3D printing was first invented in 1982 by Chuck Hull. Hull had the idea that if he could stack thousands of thin layers of plastic on top of each other and then etch their shape using light, then he could form three-dimensional objects. After a year of experimenting with these ideas, he developed a system where a focused beam of ultraviolet light, moving under computer control, hits the surface of a bucket filled with liquid photopolymer and where it hits the liquid turns into solid plastic.Hull realized that his finding was not limited to liquid elements and hence his invention was called stereolithography or 3D printing, as it covered any material capable of solidification or capable of changing its physical state. Of course, 3D printing has come a long way since then.

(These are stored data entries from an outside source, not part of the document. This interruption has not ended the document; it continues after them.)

Lemma t_after_poll accepts x_slot polled revents s : triple (sinv s) (after_poll accepts x_slot polled revents s) sinv.
Proof.
  unfold after_poll. eapply t_bind; [apply t_quiet|]. intros b.
  eapply (t_bind _ _ sinv); [destruct b; [apply t_stop|by apply t_done]|]. intros s1.
  destruct polled as [n|e]; [|eapply t_bind; [apply t_quietly|]; intros ?; by apply t_done].
  eapply (t_bind _ _ sinv); [destruct (_ && _); [apply t_wake_x11|by apply t_done]|]. intros s2.
  eapply t_bind; [apply t_read_ready|]. intros s3. eapply t_bind; [apply t_expire_pending|]. intros s4.
  destruct (contains _ _); [apply t_accept_new|by apply t_done].
Qed.

(** The log a run may leave: what holds while it goes on, and at its end. *)
Definition outcome_inv (r : State + Z) (l : log) : Prop :=
  match r with inl s => sinv s l | inr _ => exists pen, inv [] pen [] true l end.

Lemma t_tick accepts s : triple (sinv s) (tick accepts s) outcome_inv.
Proof.
  unfold tick. eapply t_bind; [apply t_poke|].
  assert (triple (sinv s) (s0 ← before_poll s; '(polled, revents) ← eff (poll (poll_set s0) TICK);
    s1 ← after_poll accepts (waking s0) polled revents s0; mret (inl s1)) outcome_inv) as Hon.
  { eapply t_bind; [apply t_before_poll|]. intros s1. eapply t_bind; [apply t_quiet|]. intros [polled revents].
    eapply t_bind; [apply t_after_poll|]. intros s2. by apply t_done. }
  intros [[status|]|e]; [|exact Hon|exact Hon].
  eapply t_bind; [apply (t_reap _ _ [])|]. intros es. eapply t_bind; [apply t_shutdown|]. intros ?.
  eapply t_bind; [apply t_stop_x11|]. intros ?. apply t_done. intros l Hi. by exists (pending s).
Qed.

Lemma t_turns accepts n s : triple (sinv s) (turns accepts n s) outcome_inv.
Proof.
  revert s. induction n as [|n IH]; intros s; cbn [turns]; [by apply t_done|].
  eapply t_bind; [apply t_tick|]. intros [s'|code]; [apply IH|by apply t_done].
Qed.
(* ===== verification/InitSpec.v ===== *)
(** What the supervisor of a sandbox promises: the theorems about the runs of
    [InitLoop], from the lemmas of [InitRun], and its command line read back. *)
From S2P Require Export InitRun.

(** ** The command line *)

Module ArgsFacts.
Import Args.

(** The words of a command line, in the order of the usage line. *)
Definition words (a : t) : list bytes :=
  [B "--socket-fd"; decimal (socket_fd a)] ++
  (if ctty a then [B "--ctty"] else []) ++
  (match x11 a with Some argv => [B "--x11"] ++ argv ++ [Spawn.DASHES] ++ [B "--x11-socket"; x11_socket a] | None => [] end) ++
  (match wm a with Some w => [B "--wm"; w] | None => [] end) ++
  [Spawn.DASHES] ++ command a.

Definition wf (a : t) : Prop :=
  0 <= socket_fd a <= I32_MAX /\ command a <> [] /\
  match x11 a with
  | Some argv => argv <> [] /\ Spawn.DASHES ∉ argv
  | None => x11_socket a = X11_SOCKET /\ wm a = None
  end.

Lemma until_dashes_app argv it : Spawn.DASHES ∉ argv -> until_dashes (argv ++ Spawn.DASHES :: it) = (argv, it).
Proof.
  induction argv as [|w argv IH]; cbn [until_dashes app].
  - by rewrite bool_decide_true.
  - intros [Hw Ha]%not_elem_of_cons. rewrite bool_decide_false by (by intros ->). by rewrite IH.
Qed.
(** ** Adding a grant *)

Module Same.
(** Which held service would grant the same thing as [svc]. *)
Definition twice (svc held : Service.t) : bool :=
  match svc, held with
  | Service.HomeShare p _ _, Service.HomeShare q _ _ => bool_decide (q = p)
  | Service.PathShare p _ _, Service.PathShare q _ _ => bool_decide (q = p)
  | Service.EtcShare n, Service.EtcShare m => bool_decide (m = n)
  | Service.AppRuntime i _, Service.AppRuntime j _ => bool_decide (j = i)
  | Service.Wayland _, Service.Wayland _ => true
  | Service.X11 _, Service.X11 _ => true
  | Service.Network _, Service.Network _ => true
  | Service.Gamepad _ _, Service.Gamepad _ _ => true
  | Service.Camera _, Service.Camera _ => true
  | Service.Dri _, Service.Dri _ => true
  | Service.Dbus _, Service.Dbus _ => true
  | Service.SystemBus _, Service.SystemBus _ => true
  | Service.Mpris _, Service.Mpris _ => true
  | Service.Portals _, Service.Portals _ => true
  | (Service.Pipewire _ | Service.Pulseaudio _ | Service.Notify | Service.Tray | Service.Hidraw | Service.A11y | Service.InputMethod), _ =>
      bool_decide (held = svc)
  | _, _ => false
  end.
End Same.

Definition grant (held : list Service.t) (svc : Service.t) : result ConfigError (list Service.t) :=
  if existsb (Same.twice svc) held then Err (Duplicate (Service.node_name svc)) else Ok (held ++ [svc]).

(** ** Sections *)

Definition section_rank (n : Node.t) : Z :=
  match n with
  | Node.LintAllow _ => 0
  | Node.Service _ => 1
  | Node.Env _ => 2
  | Node.Etc _ => 3
  | Node.Tmp _ => 4
  | Node.Tty _ => 5
  | Node.Userns _ => 6
  | Node.Seccomp _ => 7
  | Node.Desktop _ => 8
  | Node.Command _ => 9
  end.

Module Counts.
Record t := mk { lint_allows_ : Z; services_ : Z; env_ : Z; etc_ : Z; tmp_ : Z; tty_ : Z; userns_ : Z; seccomp_ : Z; desktop_ : Z; command_ : Z }.

(** [usize::from] of a test. *)
Definition one (b : bool) : Z := if b then 1 else 0.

Additive manufacturing technology is applied to printers of various sizes and shapes, but regardless of the type of 3D printer or the material used, the 3D printing process follows the same basic steps. It starts with creating a 3D design of the object one wants to print, using digital CAD (Computer Aided Design) software. The digital model can also be generated through the use of a 3D scanner or by simply downloading a file from the online marketplace.
Preparing the printer first involves filling it with raw materials (such as plastics, metal powders). One must even choose the material with which he will best achieve the specific properties required for the object he wants to produce. The variety of materials used in 3D printers is very large, including plastics, ceramics, resin, metals, sand, textiles, biomaterials, glass and even food.
Resin 3D printing
Resin 3D printing primarily uses photopolymers which are a type of plastic that is infused with photoinitiators. It often starts as a liquid and cures into a solid form when exposed to light. Depending on the type of resin used, the end product can be rigid or flexible, and resins can vary in durability and elasticity.The most common photopolymers used for 3D printing are epoxy resins, acrylic resins, and polyurethane. Epoxy resins produce the highest resolution 3D prints and are most suitable for prototyping. They also have superior mechanical properties, such as strength and durability, making them perfect for production-grade printing.
Conclusion
Acrylic resins are commonly used for producing highly detailed objects due to their low shrinkage and high print resolution. Polyurethane resins are flexible, making them ideal for printing medical devices and other high-impact parts.These resin materials make this 3D printing technology perfect for producing complex models and intricate details.